On Sat, Feb 8, 2025 at 12:07 PM Marco Lettere <m.lett...@gmail.com> wrote:

> For us it can be solved with custom annotations or even constant strings
> because it all comes down to the one workflow engine ...
>
> Il sab 8 feb 2025, 11:55 Andy Bunce <bunce.a...@gmail.com> ha scritto:
>
>> One problem with this might be that:
>> When using the fork-join function it is easy to ensure all the threads
>> have a reference to the *same* semaphore.
>> If these were arbitrary BaseX "jobs" it is not clear how this could be
>> done without explicit support from the BaseX runtime.

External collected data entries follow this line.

(* ===== verification/_CoqProject ===== *)
-Q . S2P
Prelude.v
Words.v
Bytes.v
Anyint.v
AnyintArith.v
AnyintDiv.v
AnyintBits.v
AnyintSpec.v
Span.v
VirtDynArray.v
VirtDynArrayInv.v
VirtDynArraySpec.v
HashIndex.v
IndexMap.v
ShardedMap.v
ShardedSpec.v
Value.v
ValueStore.v
ValueLayout.v
ValueSpec.v
Token.v
Lexer.v
LexerInv.v
LexerStep.v
LexerIdent.v
LexerLit.v
LexerSpec.v
Diagnostic.v
Render.v
Ast.v
ParserCursor.v
ParserStmt.v
ParserDecl.v
ParserExpr.v
ParserInv.v
ParserCursorSpec.v
ParserDeclSpec.v
ParserExprSpec.v
ParserPrec.v
ParserSpec.v
Vuir.v
Vtir.v
StoreLogic.v
VtirSpec.v
Float128.v
SemaState.v
SemaAccess.v
SemaFold.v
SemaInit.v
SemaDecl.v
SemaCall.v
SemaInst.v
SemaTypeInfo.v
SemaJobs.v
SemaKeep.v
SemaKeepOps.v
SemaSystem.v
SemaLogic.v
SemaIntSpec.v
SemaExample.v
SemaDeclSpec.v
SemaFoldSpec.v
SemaLinearSpec.v
SemaInitSpec.v
SemaCoerceSpec.v
LowerState.v
Lower.v
LowerSyntax.v
LowerLogic.v
LowerScopes.v
LowerSteps.v
LowerDeclSpec.v
LowerTypeSpec.v
LowerFlowSpec.v
LowerSpec.v
LowerWalkSpec.v
Llvm.v
LlvmSpec.v
Compile.v
CompileExample.v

>> Perhaps it could be done with a new annotation
>> %basex:semaphore ("my-semaphore")
>> that could be applied to functions.
>>
>> /Andy
>>
>> On Fri, 7 Feb 2025 at 18:31, Marco Lettere <m.lett...@gmail.com> wrote:
>>
>>> Oh, wow. Looks great Andy. Thanks for suggestion.
>>>
>>> Wonder to know what's Christian's opinion on this.
>>>
>>> M.
>>> On 07/02/25 16:45, Andy Bunce wrote:
>>>
>>> >so if you call store:get, store:put or store:write in the first
>>> process, a second process will not wait until the store operations are
>>> completed.
>>>
>>> In non XQuery contexts a semaphore [1] might be used to ensure that my
>>> other threads don't get between a get and put.

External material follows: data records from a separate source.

(* ===== verification/Prelude.v ===== *)
(** * A verification development for the Vif compiler

    Vif is a compiler written in Rust: a front end (lexer, parser, lowering to
    an untyped instruction list), a semantic analysis that evaluates and types
    those instructions over a store of interned types and values, and an LLVM
    back end.  This library models, as executable definitions, the parts whose
    behaviour the rest of the compiler builds on, and proves what makes them
    correct.  All paths below are under [src/src/].

    ** The parts and how they fit

    - [Prelude], [Words], [Bytes]: what the Rust language and its standard
      library give (outcomes of code, loops, machine words, slices, UTF-8) and
      the interface of the [memx] byte-search crate.
    - Big integers ([int.rs]): [Anyint] has every operation of the file;
      [AnyintArith], [AnyintDiv] and [AnyintBits] prove that each computes on
      limbs what its name says on [Z]; [AnyintSpec] has the text of numbers and
      the properties.  The lexer's literals become such integers, and so do the
      integer values of the value store.
    - Source positions ([common/non_max_u32.rs], [common/span.rs]):
      [Span].  The lexer's tokens carry spans.
    - Lexer ([frontend/lexer.rs], [Radix] and [IdentKind] of [frontend.rs]):
      [Token] has the token kinds, their tags, the keyword tables and the
      character classes; [Lexer] has one definition per state of the state
      machine ([st_...]), the loop of [next], and the routines for escapes,
      numbers and identifiers.  [LexerInv] and [LexerStep] carry the invariant
      through every state; [LexerIdent] and [LexerLit] give the
      meaning of operators and words, numbers and strings; [LexerSpec] runs a
      whole file and has the properties.
    - Parser ([frontend/parser.rs], [frontend/ast.rs]): [Diagnostic] has the
      diagnostics and the orders they are sorted by; [Ast] every node of the tree;
      [ParserCursor] the state
      of the parser, the monad its functions run in, the cursor, the errors and
      the recovery; [ParserStmt], [ParserDecl] and [ParserExpr] one definition
      per function, with [Expr_knot] closing the recursion.  [ParserInv] is the
      invariant and the Hoare rules, against which [ParserCursorSpec],
      [ParserDeclSpec] (statements and declarations) and [ParserExprSpec] specify
      every function; [ParserPrec] has big-step rules for runs on known tokens and
      the grammar of operator expressions; [ParserSpec] runs a whole module and
      has the properties.
    - Concurrent arena ([common/containers/virtual_dyn_array.rs], with the
      commit of [common/os/alloc/unix.rs]): [VirtDynArray] models a push as a
      per-thread state machine, one atomic access per step, and the interleaving
      of any number of threads; [VirtDynArrayInv] is its invariant and
      [VirtDynArraySpec] the properties, with the refinement of a push that runs
      alone to the append of a list.
    - Index maps ([common/containers.rs], [common/containers/index_map.rs],
      [common/containers/sharded_index_map.rs] and their [entry.rs]):
      [HashIndex] is the interface of the [hashbrown] table, of hashing and of
      key equality; [IndexMap] has the index vector and the index map;
      [ShardedMap] has the encoding of indices and the sharded map, against the
      interface [ArenaLaws] of its slot arrays, which the arena implements;
      [ShardedSpec] has the refinement and what it means for interning.
    - Value store ([value.rs]): [Value] has the keys (types and compile-time
      values) with their equality and hashing, which discharge the interface of
      the map; [ValueStore] has the store and its queries; [ValueLayout] the
      sizes and alignments of types, as the code computes them and as
      declarative rules; [ValueSpec] the properties.

    - Instructions ([ir/id.rs], [ir/vuir/opcodes.rs], [ir/vtir/opcodes.rs]):
      [Vuir] has the references to instructions and values and the untyped
      instructions, [Vtir] the typed ones with the type of an operand, whose
      properties are in [VtirSpec].
    - Lowering ([ir/vuir/from_ast.rs], [Import] and [Vuir] of [ir/vuir.rs]):
      [Float128] has the float parser of the standard library; [LowerState] the
      scopes, the state with its monad, the emission of instructions, names and
      captures; [Lower] one definition per method of [Lowerer], with [knot]
      closing the recursion, up to [to_vuir].  [LowerSyntax] has the size of a
      syntax tree and the constructs that are supported; [LowerLogic] the
      invariant of the state and the rules for its operations, [LowerScopes] what
      the walks over the scopes compute, [LowerSteps] the rules that follow a
      scope from its opening to its end; against these [LowerDeclSpec]
      (statements and declarations), [LowerTypeSpec] and [LowerFlowSpec]
      (expressions and control flow) specify every method.  [LowerSpec] closes the
      induction, parses and lowers a program, and has the properties of modules;
      [LowerWalkSpec] those of names, [defer]s and jumps.
    - Semantic analysis ([compile_unit/sema.rs], [compile_unit/sema/call.rs],
      what it reads of [compile_unit.rs]): [Float128] is the arithmetic of
      constants; [SemaState] has the state, errors, blocks and operands;
      [SemaAccess] loads, linear values, declarations and fields; [SemaFold]
      coercions and operators; [SemaInit] indexing, initialisers, exhaustiveness,
      captures and bodies; [SemaDecl] structs, enums, unions and functions as
      they are declared; [SemaCall] calls, generic instances and builtins;
      [SemaInst] one definition per arm of [analyze_inst]; [SemaTypeInfo] the
      run-time type information.  The recursion between instructions, jobs and
      type information is open in these files (an argument, or the classes
      [Workers] and [TypeInfo]); [SemaJobs] closes it in [system].
    - What the analysis keeps: [SemaKeep] relates the states of a compile unit
      before and after a step (what is published stays, a unit is queued once)
      with the rules for programs of the monad and the tactic [within];
      [SemaKeepOps] proves it of every operation, [SemaSystem] of the whole
      [system] and of a program.
    - [StoreLogic] and [SemaLogic] have the rules for the store and the state,
      [SemaIntSpec] the integers of constants, [SemaExample] a concrete state;
      [SemaFoldSpec], [SemaLinearSpec], [SemaInitSpec], [SemaCoerceSpec]
      and [SemaDeclSpec] the properties of operators, linear
      values, initialisers, coercions, declarations and calls.
    - Compilation ([compile_unit.rs], [compile_unit/module.rs]): [SemaJobs] has
      the analysis of modules, declarations and functions and the queue of jobs;
      [Compile] the target, the parsing jobs with the modules they discover, and
      [compile] from the files to the functions handed to code generation and the
      text of the errors; [CompileExample] compiles programs of two modules.
    - Diagnostics ([common/diagnostic.rs]): [Diagnostic] has the data, which the
      parser already needs, and [Render] the writer of a diagnostic with the lines
      of source it points to.
    - Code generation ([codegen/llvm.rs], [codegen/abi.rs]): [Llvm] has the
      classification of types for calls, the representation of types, constants
      and functions as objects of LLVM, and the table of type information;
      [LlvmSpec] compares the layouts of types on both sides.

    ** How code is modelled

    A function that can fail returns a [res]: a value, or a [fault] that tells a
    panic from undefined behaviour, from a [str] that is not UTF-8, and from
    fuel that ran out.  Arithmetic that Rust checks is checked (the profile with
    overflow checks and debug assertions); casts truncate.  [usize] positions in
    the source text are [nat]; everything else that is a machine integer is a
    [Z] with its width written out.  Mutation is state passing.  A reference
    into the bump allocator, and an interned string or number, is what it points
    to.  Code of other crates is a class of functions ([Memx], [HashTable],
    [Hashify], [FxHasher], [SortedInsert]) with a class of laws that state its documentation,
    and each such class has a concrete instance that the examples use.

    ** What the theorems show

    - Exactness of big integers: the arithmetic, comparison, bitwise, shift and
      range operations, the conversions, and the round trip of printing and
      parsing, all against [Z].
    - Safety of the lexer: on every admissible source (its sentinel at the end,
      no lone carriage return) [next] terminates, reads inside the buffer and
      moves on; its one fault is an escaped identifier that is not UTF-8; the
      token stream of a file covers it in order.  Its meaning: the
      longest operator, words and keywords, string bodies with their escapes,
      and integer literals.  The exceptions are theorems of their own (a lone
      carriage return in a comment or string never ends, an operator that is
      never produced, a comment at the end of the file read as code).
    - The parser: on any token stream of the lexer it executes no undefined
      behaviour, and when it returns no error is lost; on a stream that ends with
      a brace and has no stray dot it terminates, with fuel and node identifiers
      linear in the tokens.  An operator expression printed with the parentheses
      its precedences ask for parses back to itself.  The exceptions are again
      theorems: a group that starts with a group, a stray dot, blocks left open at
      the end of the file.
    - Concurrency: under every interleaving the pushes of the arena get distinct
      slots, publish what they wrote, never overwrite it and never touch memory
      that is not committed; they do not deadlock unless one fails; and they can
      fail, by a race that is exhibited.
    - Refinement of the maps: the index map is an insertion-ordered association
      list, the sharded map a family of them; an index stands for one key for
      the life of the map, and encodes its place.
    - Value store: common values and pointers to values have the types and
      indices they should; layouts follow the rules, structs have room for their
      fields, unions for tag and payload; the query on compile-time types
      terminates and is reachability.

    - Lowering: on every module without unsupported constructs it ends without a
      fault, gives instructions exactly when it reports no error, and these are
      well formed (operands come before their uses, bodies are made of
      instructions of the module, jumps name what can be their target).  A name
      means what the innermost scope that binds it says, a captured one is found
      through the captures of the namespaces in between, [append_defers] emits
      the pending bodies, positions are right.  The exceptions are theorems: [&x]
      and captured names are not stored, [break] leaves functions and forgets the
      [defer]s, a float with an underscore panics.
    - Semantic analysis: folding of constants is the arithmetic of [Z] brought
      into the range of the type, with the cases where it is not; an operator on
      run-time operands emits its one instruction; coercions are well typed;
      linear values are used once or reported; a switch is exhaustive exactly when
      it covers every variant; a struct initialiser is accepted exactly when it
      gives every field; the layout of a packed struct, the width of an automatic
      tag and the values of an enum are what they should be; a call gives every
      parameter one argument and tells compile-time arguments from the others.
    - The whole analysis: whatever an instruction, a job or a program does, what
      was published (errors, values of declarations and modules, functions, type
      information) is not taken back; a unit of analysis runs once; when a program
      ends nothing is left over.  The exception: a global that is not known at
      compile time is never settled, and who waits for it hangs.
    - Compilation: the modules that the imports reach are discovered and parsed;
      the tags of the target are those the standard library declares.
    - Code generation: regular types are lowered to LLVM types of the size and
      alignment that the analysis computes.  The exception is a constant of a union
      that is laid out differently from its type.
    - Rendering: a diagnostic is written without a fault, with every line its
      labels cover; labels are drawn in order and none is lost; marks are under
      the columns of their labels when these do not overlap.

    ** Fuel and bounds

    Loops over a counter or a list are structural ([for_range], [for_enum]).
    The lexer's inner loops have the length of the text as fuel ([loop_fuel]);
    each iteration consumes a byte, and [LexerStep] proves that the fuel is
    enough, except for the loop that does diverge.  The division of big integers
    runs once per bit.  The recursive queries of the value store follow indices
    and get enough fuel from the well-foundedness of the type they start from:
    their theorems say that some fuel, and every larger one, gives the result.
    A push that runs alone takes at most seven accesses.  In the parser one fuel
    bounds the depth of the recursion between types and expressions and the turns
    of each loop; twice the number of tokens and two is enough for a stream that
    ends with a brace ([ParserRun.run_total]), and on other streams the parser may
    indeed not terminate.  The lowering takes a bound on the depth of its recursion: twice the number of
    nodes of the module is enough, and the [(n + 64) * n] instructions and values
    that a module of [n] nodes needs ([LowerSpec.budget]) must fit in 32 bits.
    Walks over the scopes have their number as fuel, which is enough because a
    parent comes before its children.  In the semantic analysis the fuel of the
    queries on types is the parameter [query_fuel] of its setting; a coercion calls
    itself once, so [coerce] has the fuel two.  The depth of the recursion of the
    analysis is the argument of [system]; a wait runs at most [query_fuel] jobs
    before it gives up.  The theorems about them hold for every fuel, of runs
    that return, because an analysis may not end (a recursion at compile time);
    that programs do end is shown on examples.  [parse_modules] takes a bound on
    the number of modules.

    ** What is not modelled

    The memory model of the arena is sequential consistency: the orderings of
    the atomic accesses are not weakened.  The sharded map's operations are
    atomic per shard, as its lock makes them.  Of the syntax tree its arena is
    left out, and of the instructions their printers.  The jobs of a compilation run on worker threads in the code; here
    one worker runs them, and a wait runs the oldest job of the queue.  Files,
    paths, hashing and the host triple are parameters.  Of the back
    end the bodies of functions, which drive the instruction builder of LLVM, debug
    information and the passes are left out; the driver does input and output
    (command line, linker, test runner). *)

From Stdlib Require Export ZArith Lia.
From stdpp Require Export base tactics list numbers option strings.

>>> In the spirit of blurring the XQuery Java boundaries I tried [2]. It
>>> seems to work. Is it dangerous?
>>>
>>> [1]
>>> https://docs.oracle.com/javase/8/docs/api/java/util/concurrent/Semaphore.html
>>>
>>> [2]
>>> declare namespace Semphore ="java:java.util.concurrent.Semaphore";
>>>
>>> declare  function local:config-update($k as xs:string,$v as item(),$sem)
>>> {
>>>    Semphore:acquire($sem),
>>>    try{
>>>      let $u:=store:get("config")=> map:put($k, $v)
>>>      return store:put("config",$u)
>>>    }catch * {
>>>      trace("Errrr",$err:description)
>>>    }
>>>    ,Semphore:release($sem)
>>> };
>>>
>>> let $sem:=Semphore:new(1,true())
>>>
>>> let $s1 := store:put("config", map{})
>>> let $s2 := xquery:fork-join(
>>>   for $i in (1 to 100)
>>>   return function(){
>>>     let $r:=(prof:sleep(10),$i)
>>>     return local:config-update( string($i),$r,$sem) }
>>>   )
>>>
>>> return count(map:keys(store:get("config")))
>>>
>>>
>>> On Tue, 28 Jan 2025 at 14:09, Marco Lettere <m.lett...@gmail.com> wrote:
>>>
>>>> Ok, thanks for the clarification.
>>>>
>>>> M.
>>>> On 28/01/25 15:08, Christian Grün wrote:
>>>>
>>>> Sorry Christian, do you mean *not* synchronized?
>>>>>
>>>> With »synchronized«, I meant to refer to a lower level: You will not
>>>> end up with a corrupt key/value store or with I/O conflicts when accessing
>>>> and updating the store via multiple threads. However, as you have already
>>>> observed, multiple operations are not executed in a well-defined order, so
>>>> if you call store:get, store:put or store:write in the first process, a
>>>> second process will not wait until the store operations are completed.